La Première Nation de Cowessess a annoncé en juin 2021 que le géoradar avait identifié 751 tombes potentielles non marquées dans un cimetière communautaire, près d’un ancien pensionnat.

Le rapport provisoire de Murray a également souligné la nécessité d’un meilleur accès aux dossiers, y compris les documents très sensibles compilés pour statuer sur les demandes d’indemnisation en vertu de la Convention de règlement relative aux pensionnats indiens. Ils devraient être détruits d’ici 2027, comme l’a décidé la Cour suprême du Canada.

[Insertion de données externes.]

Lemma Open_http s (name : bytes) (uri : URL) (c : httpClient) :
  url_Parse name = inl uri -> Scheme uri = B "http" ->
  NewHTTPClient (open_config uri) = inl c ->
  Open name s
  = Ret ((Some (fresh (dom (conns s))), None),
         mk_store
           (<[fresh (dom (conns s))
              := mk_conn c (TrimPrefix (Path uri) (B "/")) (open_precision uri)
                   None]> (conns s))
           (txs s) (batches s)).
Proof.
  intros Hu Hs Hc. unfold Open. rewrite Hu, Hs.
  change (eqb_bytes (B "http") (B "udp")) with false.
  change (eqb_bytes (B "http") (B "http")) with true. cbv iota.
  now rewrite Hc.
Qed.

(** X26. A connection that Open returns has no transaction, a precision
    that is never empty, and Begin on it starts a transaction with an empty
    batch. *)
Theorem Open_then_Begin s (name : bytes) (uri : URL) (c : httpClient) :
  url_Parse name = inl uri -> Scheme uri = B "http" ->
  NewHTTPClient (open_config uri) = inl c ->
  open_precision uri <> []
  /\ exists l t b s',
       open_begin name s = Ret ((Some t, None), s')
       /\ conns s !! l = None
       /\ conns s' !! l
          = Some (mk_conn c (TrimPrefix (Path uri) (B "/")) (open_precision uri)
                    (Some t))
       /\ txs s' !! t = Some (mk_tx l b)
       /\ batches s' !! b = Some (mkBatchPoints []).
Proof.
  intros Hu Hs Hc. split.
  { unfold open_precision. destruct (Values_Get _ _); discriminate. }
  unfold open_begin. cbv [mbind M_bind bind].
  rewrite (Open_http s name uri c Hu Hs Hc). red_match.
  match goal with |- context [conn_Begin ?l ?s1] =>
    rewrite (conn_Begin_fresh s1 l
               (mk_conn c (TrimPrefix (Path uri) (B "/")) (open_precision uri)
                  None)
               ltac:(apply lookup_insert_eq) eq_refl)
  end.
  eexists _, _, _, _. split; [reflexivity|]. cbn [conns txs batches].
  split; [apply not_elem_of_dom, is_fresh|].
  split; [apply lookup_insert_eq|]. split; apply lookup_insert_eq.
Qed.

(** X27. Open that returns leaves a well-formed store well formed: it
    changes no transaction and no batch, and every connection of the store
    is left as it was. *)
Theorem Open_keeps_wf s (name : bytes) r s' :
  wf_store s -> Open name s = Ret (r, s') ->
  wf_store s'
  /\ txs s' = txs s /\ batches s' = batches s
  /\ (forall l cn, conns s !! l = Some cn -> conns s' !! l = Some cn).
Proof.
  intros Hwf. unfold Open.
  destruct (url_Parse name) as [uri|err]; [|now intros [= <- <-]].
  destruct (eqb_bytes (Scheme uri) (B "udp")); [discriminate|].
  destruct (eqb_bytes (Scheme uri) (B "http")); [|now intros [= <- <-]].
  destruct (NewHTTPClient (open_config uri)) as [c|err]; [|now intros [= <- <-]].
  intros [= <- <-]. pose proof (is_fresh (dom (conns s))) as Hf.
  apply not_elem_of_dom in Hf. destruct Hwf as [Htx Hslot].
  split; [|split; [reflexivity|split; [reflexivity|]]].
  - split; cbn [conns txs batches].
    + intros t T HT. destruct (Htx t T HT) as [Hconn Hb]. split; [|exact Hb].
      cbn [conns]. apply lookup_insert_is_Some.
      destruct (decide (fresh (dom (conns s)) = tx_conn T)); [now left|now right].
    + intros c0 cn0 t Hc0 Hs.
      destruct (decide (fresh (dom (conns s)) = c0)) as [<-|Hne].
      * rewrite lookup_insert_eq in Hc0. injection Hc0 as <-. discriminate.
      * rewrite lookup_insert_ne in Hc0 by assumption. now apply (Hslot c0 cn0).
  - intros l cn Hl. cbn [conns]. rewrite lookup_insert_ne; [exact Hl|].
    intros E. congruence.
Qed.

End OpenMore.

(* ------------------------------------------------------------------ *)
(** ** The further properties on the sample stores *)

Section MoreWitnesses.
Import Sample Fixtures.

Lemma wf_empty_store {C Point : Type} : wf_store (@empty_store C Point).
Proof.
  split; cbn.
  - intros t T Ht. now rewrite lookup_empty in Ht.
  - intros c cn t Hc. now rewrite lookup_empty in Hc.
Qed.

Lemma wf_idle_store : wf_store idle_store.
Proof.
  split; cbn.
  - intros t T Ht. now rewrite lookup_empty in Ht.
  - intros c cn t Hc Ht. apply lookup_singleton_Some in Hc as [_ <-].
    discriminate.
Qed.
Inductive Response :=
| RedirectResponse (url : string) (headers : list cookie_header)
| JSONResponse (content : json) (headers : list cookie_header).

Definition headers (r : Response) : list cookie_header :=
  match r with
  | RedirectResponse _ h => h
  | JSONResponse _ h => h
  end.

Definition add_header (r : Response) (h : cookie_header) : Response :=
  match r with
  | RedirectResponse url hs => RedirectResponse url (hs ++ [h])
  | JSONResponse content hs => JSONResponse content (hs ++ [h])
  end.

Definition set_cookie (r : Response) (key value : string)
    (httponly secure : bool) (samesite : string) : Response :=
  add_header r (SetCookie key value httponly secure samesite).

Definition delete_cookie (r : Response) (key : string) : Response :=
  add_header r (DeleteCookie key).

(** ** The SDK client and the world *)

Inductive idp_call :=
| GetAuthUrl (scopes : option (list string)) (state : string) (usePKCE : bool)
| ExchangeCodeForToken (code code_verifier : string)
| GetUserInfo (access_token : option string)
| RevokeToken (access_token : option string).

(** [kerliix_client]: what each awaited method does when called. *)
Record KerliixOAuth := {
  get_auth_url :
    option (list string) -> string -> bool -> result exception (gmap string string);
  exchangeCodeForToken : string -> string -> result exception token_obj;
  getUserInfo : option string -> result exception json;
  revokeToken : option string -> result exception unit
}.

Record World := {
  (** session_id -> {"token": token_response} *)
  SESSION_STORE : gmap string (gmap string token_obj);
  (** state -> code_verifier *)
  PKCE_STORE : gmap string string;
  (** calls made on [kerliix_client] so far, oldest first *)
  IDP_CALLS : list idp_call
}.

(** ** State-and-exception monad *)

Definition M (E A : Type) : Type := World -> result E A * World.

Definition ret {E A} (a : A) : M E A := fun w => (Ok a, w).

Definition bind {E A B} (m : M E A) (k : A -> M E B) : M E B :=
  fun w =>
    match m w with
    | (Ok a, w') => k a w'
    | (Raise e, w') => (Raise e, w')
    end.

Notation "x <- m ;; k" := (bind m (fun x => k))
  (at level 100, m at next level, right associativity).

Definition raise {E A} (e : E) : M E A := fun w => (Raise e, w).

(** A Python-level exception outside any [try] leaves the handler. *)
Definition propagate {A} (m : M exception A) : M raised A :=
  fun w =>
    match m w with
    | (Ok a, w') => (Ok a, w')
    | (Raise e, w') => (Raise (Uncaught e), w')
    end.

(** [try: body  except OAuthError as e: h1  except Exception as e: h2] *)
Definition try_except {A} (body : M exception A)
    (except_OAuthError : string -> string -> M raised A)
    (except_Exception : exception -> M raised A) : M raised A :=
  fun w =>
    match body w with
    | (Ok a, w') => (Ok a, w')
    | (Raise (OAuthError code message), w') => except_OAuthError code message w'
    | (Raise e, w') => except_Exception e w'
    end.
(** C3 (as amended): when some item of the cart refers to no existing
    product, [create_order] fails at the first such item and writes
    nothing: the store is returned as it was.  The error is the 404
    "Product not found" naming that item's product id when the id is a
    well-formed ObjectId, and the ValueError of [PyObjectId.validate] when
    it is not. *)
Theorem create_order_unknown_product (env : Env) (payload : OrderIn) (st : Store) :
  (exists item, In item (items payload) /\
                lookup_product st (product_id item) = None) ->
  exists pre item post,
    items payload = (pre ++ item :: post)%list /\
    forallb (refers_to_product st) pre = true /\
    lookup_product st (product_id item) = None /\
    create_order env payload st
    = (Raise match ObjectId_of_str (product_id item) with
             | Some _ => HTTPException 404 ("Product not found: " ++ product_id item)
             | None => ValueError "Invalid ObjectId"
             end, st).
Proof.
  intros (bad & Hin & Hbad).
  assert (Hknown : forallb (refers_to_product st) (items payload) = false).
  { apply not_true_iff_false. intros Hall.
    rewrite forallb_forall in Hall. specialize (Hall bad Hin).
    unfold refers_to_product in Hall. now rewrite Hbad in Hall. }
  destruct (first_unknown_product _ _ Hknown) as (pre & item & post & H1 & H2 & H3).
  exists pre, item, post. repeat split; try assumption.
  exact (create_order_unknown _ _ _ _ _ _ H1 H2 H3).
Qed.



(** What a successful [POST /api/orders] returns and leaves in the
    store. *)
Lemma post_api_orders_Return (env : Env) (body : OrderIn) (st st' : Store) (o : Order) :
  post_api_orders env body st = (Return o, st') ->
  exists prods dls,
    Forall2 (fun item prod => lookup_product st (product_id item) = Some prod)
            (items body) prods /\
    map dl_product_id dls = map product_id (items body) /\
    map dl_token dls = map (token_urlsafe env) (seq 0 (List.length (items body))) /\
    Forall (fun dl => dl_expires_at dl = now_utc env + timedelta_days 7) dls /\
    o = {| o_id := str_of_ObjectId (inserted_id env);
           o_status := "paid";
           o_amount := round2 (cart_sum (combine (items body) prods));
           o_items := items body;
           o_customer_name := customer_name body;
           o_customer_email := customer_email body;
           o_download_links := dls;
           o_created_at := insert_time env |} /\
    st' = insert_order st
            (placed_order_doc env body (cart_sum (combine (items body) prods))).
Proof.
  unfold post_api_orders. destruct (OrderIn_ok body) eqn:Hok; [|discriminate].
  destruct (forallb (refers_to_product st) (items body)) eqn:Hknown.
  - destruct (existsb (fun d => ObjectId_eqb (od_id d) (inserted_id env)) (order st))
      eqn:Hid.
    + rewrite create_order_duplicate; [discriminate|assumption|].
      rewrite fresh_id_existsb, Hid. discriminate.
    + destruct (all_known_products _ _ Hknown) as [prods Hprods].
      apply fresh_id_existsb in Hid. rewrite (create_order_known _ _ _ _ Hprods Hid).
      destruct (Order_of_placed_doc env body
                  (cart_sum (combine (items body) prods))) as (dls & H1 & H2 & H3 & ->).
      rewrite Hok. intros [= <- <-]. now exists prods, dls.
  - destruct (first_unknown_product _ _ Hknown) as (pre & item & post & H1 & H2 & H3).
    rewrite (create_order_unknown _ _ _ _ _ _ H1 H2 H3). discriminate.
Qed.

(** C6: an order returned by a successful [POST /api/orders] has status
    "paid" and one download link per cart item, in cart order: the links are
    as many as the items, each carries its item's [product_id], and each
    expires seven days after the [now_utc] read when the order is made. *)
Theorem post_api_orders_paid_with_links (env : Env) (body : OrderIn) (st st' : Store)
    (o : Order) :
  post_api_orders env body st = (Return o, st') ->
  o_status o = "paid" /\
  List.length (o_download_links o) = List.length (items body) /\
  map dl_product_id (o_download_links o) = map product_id (items body) /\
  Forall (fun dl => dl_expires_at dl = now_utc env + timedelta_days 7)
         (o_download_links o).
Proof.
  intros H. apply post_api_orders_Return in H
    as (prods & dls & _ & H1 & _ & H3 & -> & _).
  cbn. repeat split; try assumption.
  rewrite <- (length_map dl_product_id), H1. apply length_map.
Qed.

Les dossiers détaillent les abus subis par les survivants. Les survivants peuvent demander des copies de leurs propres dossiers ou consentir à ce qu’ils soient envoyés au Centre national pour la vérité et la réconciliation, les archives conçues pour héberger les documents du système des pensionnats.

Le rapport de Murray indique que seuls 30 survivants ont choisi de conserver leurs dossiers.

Elle a déclaré que leur destruction imminente était préoccupante car ils pourraient contenir des informations relatives à la mort et à l’enterrement d’autres enfants.


Ce rapport de La Presse canadienne a été publié pour la première fois le 16 juin 2023.